Aim of the task: The lines below starting at the line containing "(** A sequence" and ending at the line containing "Definition cos_rules : list" are to be repeated exactly, with both ends kept and nothing else added.

Information supplied:
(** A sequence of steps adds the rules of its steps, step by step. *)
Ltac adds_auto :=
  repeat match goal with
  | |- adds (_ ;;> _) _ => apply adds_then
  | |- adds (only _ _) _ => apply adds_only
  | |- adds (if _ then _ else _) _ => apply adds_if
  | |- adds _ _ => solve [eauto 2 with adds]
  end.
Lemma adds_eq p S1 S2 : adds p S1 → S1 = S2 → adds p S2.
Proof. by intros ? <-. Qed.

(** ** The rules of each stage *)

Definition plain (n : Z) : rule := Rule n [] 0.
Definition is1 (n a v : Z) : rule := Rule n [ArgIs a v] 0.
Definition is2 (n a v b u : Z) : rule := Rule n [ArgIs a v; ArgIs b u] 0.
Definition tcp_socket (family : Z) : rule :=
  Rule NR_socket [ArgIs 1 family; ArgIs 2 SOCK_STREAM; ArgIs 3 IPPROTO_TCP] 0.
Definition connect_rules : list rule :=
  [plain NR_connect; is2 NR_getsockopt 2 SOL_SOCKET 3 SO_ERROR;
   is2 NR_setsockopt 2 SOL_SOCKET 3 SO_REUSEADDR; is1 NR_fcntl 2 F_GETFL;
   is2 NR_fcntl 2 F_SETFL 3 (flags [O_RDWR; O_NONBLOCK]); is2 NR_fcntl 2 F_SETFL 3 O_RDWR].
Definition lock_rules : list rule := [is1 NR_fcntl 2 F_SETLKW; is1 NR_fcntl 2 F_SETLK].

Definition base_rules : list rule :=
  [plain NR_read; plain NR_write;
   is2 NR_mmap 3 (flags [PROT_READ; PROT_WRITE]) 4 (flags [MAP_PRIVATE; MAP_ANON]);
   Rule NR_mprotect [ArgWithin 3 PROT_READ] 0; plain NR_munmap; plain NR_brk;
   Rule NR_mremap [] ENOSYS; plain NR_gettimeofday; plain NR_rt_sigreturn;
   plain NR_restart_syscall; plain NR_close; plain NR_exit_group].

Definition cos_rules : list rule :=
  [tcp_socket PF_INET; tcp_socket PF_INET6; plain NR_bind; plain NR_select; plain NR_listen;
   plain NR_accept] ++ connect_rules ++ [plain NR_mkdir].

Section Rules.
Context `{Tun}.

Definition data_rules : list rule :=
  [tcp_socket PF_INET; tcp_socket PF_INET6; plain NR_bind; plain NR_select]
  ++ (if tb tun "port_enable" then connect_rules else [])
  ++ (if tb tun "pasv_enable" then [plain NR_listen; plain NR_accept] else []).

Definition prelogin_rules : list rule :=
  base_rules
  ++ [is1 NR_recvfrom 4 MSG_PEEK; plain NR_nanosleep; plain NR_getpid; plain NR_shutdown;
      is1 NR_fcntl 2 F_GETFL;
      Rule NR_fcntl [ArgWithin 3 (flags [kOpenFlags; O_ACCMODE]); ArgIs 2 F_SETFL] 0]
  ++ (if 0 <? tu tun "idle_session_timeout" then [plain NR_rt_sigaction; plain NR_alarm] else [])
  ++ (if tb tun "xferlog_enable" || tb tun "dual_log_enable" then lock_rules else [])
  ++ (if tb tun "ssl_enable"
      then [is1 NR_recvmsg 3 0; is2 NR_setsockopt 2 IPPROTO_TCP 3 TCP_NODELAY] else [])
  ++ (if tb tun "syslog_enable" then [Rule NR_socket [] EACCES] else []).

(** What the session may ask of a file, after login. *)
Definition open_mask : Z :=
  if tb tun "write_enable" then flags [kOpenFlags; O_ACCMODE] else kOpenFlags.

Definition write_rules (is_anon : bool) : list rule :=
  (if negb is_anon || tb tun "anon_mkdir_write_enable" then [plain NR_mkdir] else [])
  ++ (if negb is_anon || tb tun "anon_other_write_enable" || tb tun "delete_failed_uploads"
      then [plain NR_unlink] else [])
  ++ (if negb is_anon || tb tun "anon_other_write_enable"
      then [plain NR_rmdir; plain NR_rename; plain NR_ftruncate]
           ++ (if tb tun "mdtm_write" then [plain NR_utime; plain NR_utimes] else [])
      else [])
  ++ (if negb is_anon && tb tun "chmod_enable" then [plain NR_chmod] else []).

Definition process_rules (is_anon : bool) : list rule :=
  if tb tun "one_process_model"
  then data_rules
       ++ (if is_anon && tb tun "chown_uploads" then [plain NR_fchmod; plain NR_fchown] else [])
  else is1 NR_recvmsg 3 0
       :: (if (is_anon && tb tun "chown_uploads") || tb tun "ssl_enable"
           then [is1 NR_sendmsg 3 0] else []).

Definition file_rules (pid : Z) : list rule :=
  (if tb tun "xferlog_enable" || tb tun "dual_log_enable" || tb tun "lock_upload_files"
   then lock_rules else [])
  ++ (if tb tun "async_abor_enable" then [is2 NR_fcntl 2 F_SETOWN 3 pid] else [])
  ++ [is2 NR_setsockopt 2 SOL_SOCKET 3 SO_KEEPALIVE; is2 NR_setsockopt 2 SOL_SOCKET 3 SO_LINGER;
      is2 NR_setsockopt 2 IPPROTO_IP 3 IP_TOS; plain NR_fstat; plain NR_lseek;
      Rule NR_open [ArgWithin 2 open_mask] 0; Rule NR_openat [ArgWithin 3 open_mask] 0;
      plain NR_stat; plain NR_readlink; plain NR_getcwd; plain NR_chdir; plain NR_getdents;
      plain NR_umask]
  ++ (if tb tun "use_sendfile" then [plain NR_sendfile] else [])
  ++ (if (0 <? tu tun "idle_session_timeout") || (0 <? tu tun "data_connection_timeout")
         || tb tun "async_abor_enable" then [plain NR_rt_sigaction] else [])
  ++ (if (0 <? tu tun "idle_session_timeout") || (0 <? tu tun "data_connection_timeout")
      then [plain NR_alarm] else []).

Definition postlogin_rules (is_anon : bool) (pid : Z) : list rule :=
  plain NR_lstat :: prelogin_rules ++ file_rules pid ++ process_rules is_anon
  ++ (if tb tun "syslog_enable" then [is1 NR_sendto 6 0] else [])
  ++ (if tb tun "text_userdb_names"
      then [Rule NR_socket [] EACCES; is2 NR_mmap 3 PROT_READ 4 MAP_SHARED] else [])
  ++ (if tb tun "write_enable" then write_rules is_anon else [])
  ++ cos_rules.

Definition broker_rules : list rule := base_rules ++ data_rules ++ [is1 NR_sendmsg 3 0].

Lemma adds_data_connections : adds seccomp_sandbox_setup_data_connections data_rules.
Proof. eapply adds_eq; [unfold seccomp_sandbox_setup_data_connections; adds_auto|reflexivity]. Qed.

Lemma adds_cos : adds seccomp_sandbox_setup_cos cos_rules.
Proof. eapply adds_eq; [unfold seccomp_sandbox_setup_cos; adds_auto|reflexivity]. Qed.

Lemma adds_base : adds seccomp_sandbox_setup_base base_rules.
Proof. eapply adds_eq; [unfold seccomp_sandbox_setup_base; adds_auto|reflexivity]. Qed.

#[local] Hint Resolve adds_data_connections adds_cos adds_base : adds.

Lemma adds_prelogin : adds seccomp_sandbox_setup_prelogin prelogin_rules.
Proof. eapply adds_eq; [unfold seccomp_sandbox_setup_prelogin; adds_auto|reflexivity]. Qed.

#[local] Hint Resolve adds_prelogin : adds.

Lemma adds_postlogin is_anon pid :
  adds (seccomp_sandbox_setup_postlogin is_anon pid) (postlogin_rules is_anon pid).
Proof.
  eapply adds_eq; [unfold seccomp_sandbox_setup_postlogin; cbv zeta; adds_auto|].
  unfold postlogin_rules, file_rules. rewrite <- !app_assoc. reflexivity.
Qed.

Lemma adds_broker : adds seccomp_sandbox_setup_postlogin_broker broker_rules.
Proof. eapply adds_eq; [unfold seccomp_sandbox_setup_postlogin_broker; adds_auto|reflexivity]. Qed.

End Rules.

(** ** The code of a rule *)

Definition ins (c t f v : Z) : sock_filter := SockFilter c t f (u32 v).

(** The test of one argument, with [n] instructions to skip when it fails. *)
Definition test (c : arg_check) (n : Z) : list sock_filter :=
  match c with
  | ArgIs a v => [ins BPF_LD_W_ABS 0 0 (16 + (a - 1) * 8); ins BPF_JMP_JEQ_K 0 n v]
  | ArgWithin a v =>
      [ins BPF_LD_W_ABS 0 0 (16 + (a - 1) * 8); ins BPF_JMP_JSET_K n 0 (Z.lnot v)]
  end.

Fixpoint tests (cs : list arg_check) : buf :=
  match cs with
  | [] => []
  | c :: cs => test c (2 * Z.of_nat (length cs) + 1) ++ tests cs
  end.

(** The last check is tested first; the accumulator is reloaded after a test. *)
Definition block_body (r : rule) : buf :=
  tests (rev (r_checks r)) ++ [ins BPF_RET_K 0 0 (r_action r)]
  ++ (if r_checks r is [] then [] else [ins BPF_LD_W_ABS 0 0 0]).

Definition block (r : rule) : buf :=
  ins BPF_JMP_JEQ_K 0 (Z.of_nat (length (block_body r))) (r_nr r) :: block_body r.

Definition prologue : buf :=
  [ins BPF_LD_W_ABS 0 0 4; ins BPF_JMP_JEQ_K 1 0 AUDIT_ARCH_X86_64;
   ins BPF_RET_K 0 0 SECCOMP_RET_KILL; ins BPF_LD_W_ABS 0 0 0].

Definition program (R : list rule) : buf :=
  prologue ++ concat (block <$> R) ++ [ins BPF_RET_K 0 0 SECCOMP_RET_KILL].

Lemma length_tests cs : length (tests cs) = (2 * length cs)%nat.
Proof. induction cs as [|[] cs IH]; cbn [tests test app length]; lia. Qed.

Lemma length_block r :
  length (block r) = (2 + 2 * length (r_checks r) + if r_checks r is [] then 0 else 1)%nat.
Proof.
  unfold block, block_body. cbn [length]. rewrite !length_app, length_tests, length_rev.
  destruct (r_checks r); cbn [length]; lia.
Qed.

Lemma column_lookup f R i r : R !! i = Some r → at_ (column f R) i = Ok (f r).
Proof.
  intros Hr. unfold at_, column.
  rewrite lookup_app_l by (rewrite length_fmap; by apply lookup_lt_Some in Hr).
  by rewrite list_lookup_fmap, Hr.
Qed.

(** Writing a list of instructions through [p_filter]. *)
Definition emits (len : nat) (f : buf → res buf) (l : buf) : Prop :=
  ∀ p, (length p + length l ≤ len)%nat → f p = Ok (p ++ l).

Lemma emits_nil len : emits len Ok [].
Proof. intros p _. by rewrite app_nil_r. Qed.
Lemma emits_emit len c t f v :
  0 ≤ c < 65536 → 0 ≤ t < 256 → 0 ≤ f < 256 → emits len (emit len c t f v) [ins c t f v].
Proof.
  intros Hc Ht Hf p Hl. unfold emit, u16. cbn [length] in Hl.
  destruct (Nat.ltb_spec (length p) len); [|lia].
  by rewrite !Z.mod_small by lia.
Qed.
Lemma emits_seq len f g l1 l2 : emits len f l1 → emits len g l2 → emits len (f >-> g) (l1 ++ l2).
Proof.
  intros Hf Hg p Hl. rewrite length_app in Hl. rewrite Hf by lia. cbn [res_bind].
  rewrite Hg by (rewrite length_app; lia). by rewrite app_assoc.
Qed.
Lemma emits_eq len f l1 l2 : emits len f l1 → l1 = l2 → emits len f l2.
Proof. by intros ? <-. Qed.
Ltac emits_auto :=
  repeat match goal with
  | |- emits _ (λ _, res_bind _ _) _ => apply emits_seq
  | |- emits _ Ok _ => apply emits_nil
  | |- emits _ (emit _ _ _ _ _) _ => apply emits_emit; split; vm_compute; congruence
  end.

* * *

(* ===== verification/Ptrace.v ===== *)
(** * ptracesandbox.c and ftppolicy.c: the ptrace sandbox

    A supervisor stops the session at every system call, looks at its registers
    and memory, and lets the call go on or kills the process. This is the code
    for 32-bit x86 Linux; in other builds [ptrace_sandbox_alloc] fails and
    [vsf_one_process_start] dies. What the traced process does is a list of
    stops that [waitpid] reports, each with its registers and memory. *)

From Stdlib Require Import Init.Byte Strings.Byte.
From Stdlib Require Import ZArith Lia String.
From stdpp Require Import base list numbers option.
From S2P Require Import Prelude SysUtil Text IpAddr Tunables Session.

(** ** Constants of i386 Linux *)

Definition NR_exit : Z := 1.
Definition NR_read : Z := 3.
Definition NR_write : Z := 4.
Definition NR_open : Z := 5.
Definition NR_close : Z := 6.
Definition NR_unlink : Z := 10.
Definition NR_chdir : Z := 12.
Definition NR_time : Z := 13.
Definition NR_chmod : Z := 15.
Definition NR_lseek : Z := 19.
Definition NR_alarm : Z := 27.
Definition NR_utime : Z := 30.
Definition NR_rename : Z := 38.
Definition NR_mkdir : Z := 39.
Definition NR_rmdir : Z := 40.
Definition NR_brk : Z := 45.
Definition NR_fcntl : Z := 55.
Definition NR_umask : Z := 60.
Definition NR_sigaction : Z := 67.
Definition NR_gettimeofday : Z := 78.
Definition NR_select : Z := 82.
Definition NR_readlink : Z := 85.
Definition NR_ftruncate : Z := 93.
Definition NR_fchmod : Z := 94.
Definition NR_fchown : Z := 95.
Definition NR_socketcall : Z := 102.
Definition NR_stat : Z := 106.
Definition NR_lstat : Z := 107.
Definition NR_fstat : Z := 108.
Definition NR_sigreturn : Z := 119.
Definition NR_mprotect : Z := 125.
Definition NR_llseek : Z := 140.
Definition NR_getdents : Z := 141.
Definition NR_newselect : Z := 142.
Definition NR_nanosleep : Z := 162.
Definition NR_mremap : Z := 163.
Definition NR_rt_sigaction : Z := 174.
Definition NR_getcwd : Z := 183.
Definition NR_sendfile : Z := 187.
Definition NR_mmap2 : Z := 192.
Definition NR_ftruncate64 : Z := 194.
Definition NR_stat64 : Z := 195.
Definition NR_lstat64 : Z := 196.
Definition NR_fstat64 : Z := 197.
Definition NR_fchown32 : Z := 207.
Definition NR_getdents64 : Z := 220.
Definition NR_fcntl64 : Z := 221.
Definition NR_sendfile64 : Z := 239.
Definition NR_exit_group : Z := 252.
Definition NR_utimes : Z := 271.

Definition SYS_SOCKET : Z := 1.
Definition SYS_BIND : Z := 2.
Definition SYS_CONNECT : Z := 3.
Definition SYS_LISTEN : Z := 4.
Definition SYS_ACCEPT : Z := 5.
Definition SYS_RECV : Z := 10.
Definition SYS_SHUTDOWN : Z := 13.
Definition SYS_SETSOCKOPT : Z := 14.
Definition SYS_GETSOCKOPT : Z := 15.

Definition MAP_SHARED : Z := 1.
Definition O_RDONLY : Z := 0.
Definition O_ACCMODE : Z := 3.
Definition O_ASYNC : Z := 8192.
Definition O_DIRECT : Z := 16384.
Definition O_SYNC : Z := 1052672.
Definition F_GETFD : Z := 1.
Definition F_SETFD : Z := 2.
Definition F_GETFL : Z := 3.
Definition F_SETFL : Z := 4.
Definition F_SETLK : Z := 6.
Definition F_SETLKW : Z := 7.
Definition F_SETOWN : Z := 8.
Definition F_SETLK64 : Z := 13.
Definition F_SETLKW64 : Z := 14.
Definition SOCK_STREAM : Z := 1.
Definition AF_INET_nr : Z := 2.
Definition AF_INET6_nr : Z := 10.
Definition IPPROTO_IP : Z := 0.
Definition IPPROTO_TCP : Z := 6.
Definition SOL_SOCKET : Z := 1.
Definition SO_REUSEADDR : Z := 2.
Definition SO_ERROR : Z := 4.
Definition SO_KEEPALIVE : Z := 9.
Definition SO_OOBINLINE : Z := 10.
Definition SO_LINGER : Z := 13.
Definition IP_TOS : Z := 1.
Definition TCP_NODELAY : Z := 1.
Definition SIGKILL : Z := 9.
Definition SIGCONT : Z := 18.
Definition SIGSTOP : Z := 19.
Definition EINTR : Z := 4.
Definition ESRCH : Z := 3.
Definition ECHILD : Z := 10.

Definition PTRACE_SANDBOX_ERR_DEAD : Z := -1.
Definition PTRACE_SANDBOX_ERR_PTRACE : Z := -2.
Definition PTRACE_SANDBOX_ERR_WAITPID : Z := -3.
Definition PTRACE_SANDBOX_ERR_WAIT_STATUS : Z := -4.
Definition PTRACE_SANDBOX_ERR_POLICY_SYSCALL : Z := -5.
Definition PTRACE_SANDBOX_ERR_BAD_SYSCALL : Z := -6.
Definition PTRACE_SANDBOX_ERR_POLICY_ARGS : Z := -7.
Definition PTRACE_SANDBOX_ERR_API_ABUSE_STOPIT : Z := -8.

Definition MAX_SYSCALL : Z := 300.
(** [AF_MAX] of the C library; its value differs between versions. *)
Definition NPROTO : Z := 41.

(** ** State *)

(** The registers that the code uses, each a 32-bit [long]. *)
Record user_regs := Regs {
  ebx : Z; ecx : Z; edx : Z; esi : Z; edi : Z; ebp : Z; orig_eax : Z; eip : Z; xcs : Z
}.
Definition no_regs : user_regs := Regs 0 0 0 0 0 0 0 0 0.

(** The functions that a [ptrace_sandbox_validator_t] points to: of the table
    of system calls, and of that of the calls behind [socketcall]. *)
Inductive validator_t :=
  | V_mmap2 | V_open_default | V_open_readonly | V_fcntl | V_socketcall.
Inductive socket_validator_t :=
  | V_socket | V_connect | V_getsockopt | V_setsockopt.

Problem solution:
(** A sequence of steps adds the rules of its steps, step by step. *)
Ltac adds_auto :=
  repeat match goal with
  | |- adds (_ ;;> _) _ => apply adds_then
  | |- adds (only _ _) _ => apply adds_only
  | |- adds (if _ then _ else _) _ => apply adds_if
  | |- adds _ _ => solve [eauto 2 with adds]
  end.
Lemma adds_eq p S1 S2 : adds p S1 → S1 = S2 → adds p S2.
Proof. by intros ? <-. Qed.

(** ** The rules of each stage *)

Definition plain (n : Z) : rule := Rule n [] 0.
Definition is1 (n a v : Z) : rule := Rule n [ArgIs a v] 0.
Definition is2 (n a v b u : Z) : rule := Rule n [ArgIs a v; ArgIs b u] 0.
Definition tcp_socket (family : Z) : rule :=
  Rule NR_socket [ArgIs 1 family; ArgIs 2 SOCK_STREAM; ArgIs 3 IPPROTO_TCP] 0.
Definition connect_rules : list rule :=
  [plain NR_connect; is2 NR_getsockopt 2 SOL_SOCKET 3 SO_ERROR;
   is2 NR_setsockopt 2 SOL_SOCKET 3 SO_REUSEADDR; is1 NR_fcntl 2 F_GETFL;
   is2 NR_fcntl 2 F_SETFL 3 (flags [O_RDWR; O_NONBLOCK]); is2 NR_fcntl 2 F_SETFL 3 O_RDWR].
Definition lock_rules : list rule := [is1 NR_fcntl 2 F_SETLKW; is1 NR_fcntl 2 F_SETLK].

Definition base_rules : list rule :=
  [plain NR_read; plain NR_write;
   is2 NR_mmap 3 (flags [PROT_READ; PROT_WRITE]) 4 (flags [MAP_PRIVATE; MAP_ANON]);
   Rule NR_mprotect [ArgWithin 3 PROT_READ] 0; plain NR_munmap; plain NR_brk;
   Rule NR_mremap [] ENOSYS; plain NR_gettimeofday; plain NR_rt_sigreturn;
   plain NR_restart_syscall; plain NR_close; plain NR_exit_group].

Definition cos_rules : list rule :=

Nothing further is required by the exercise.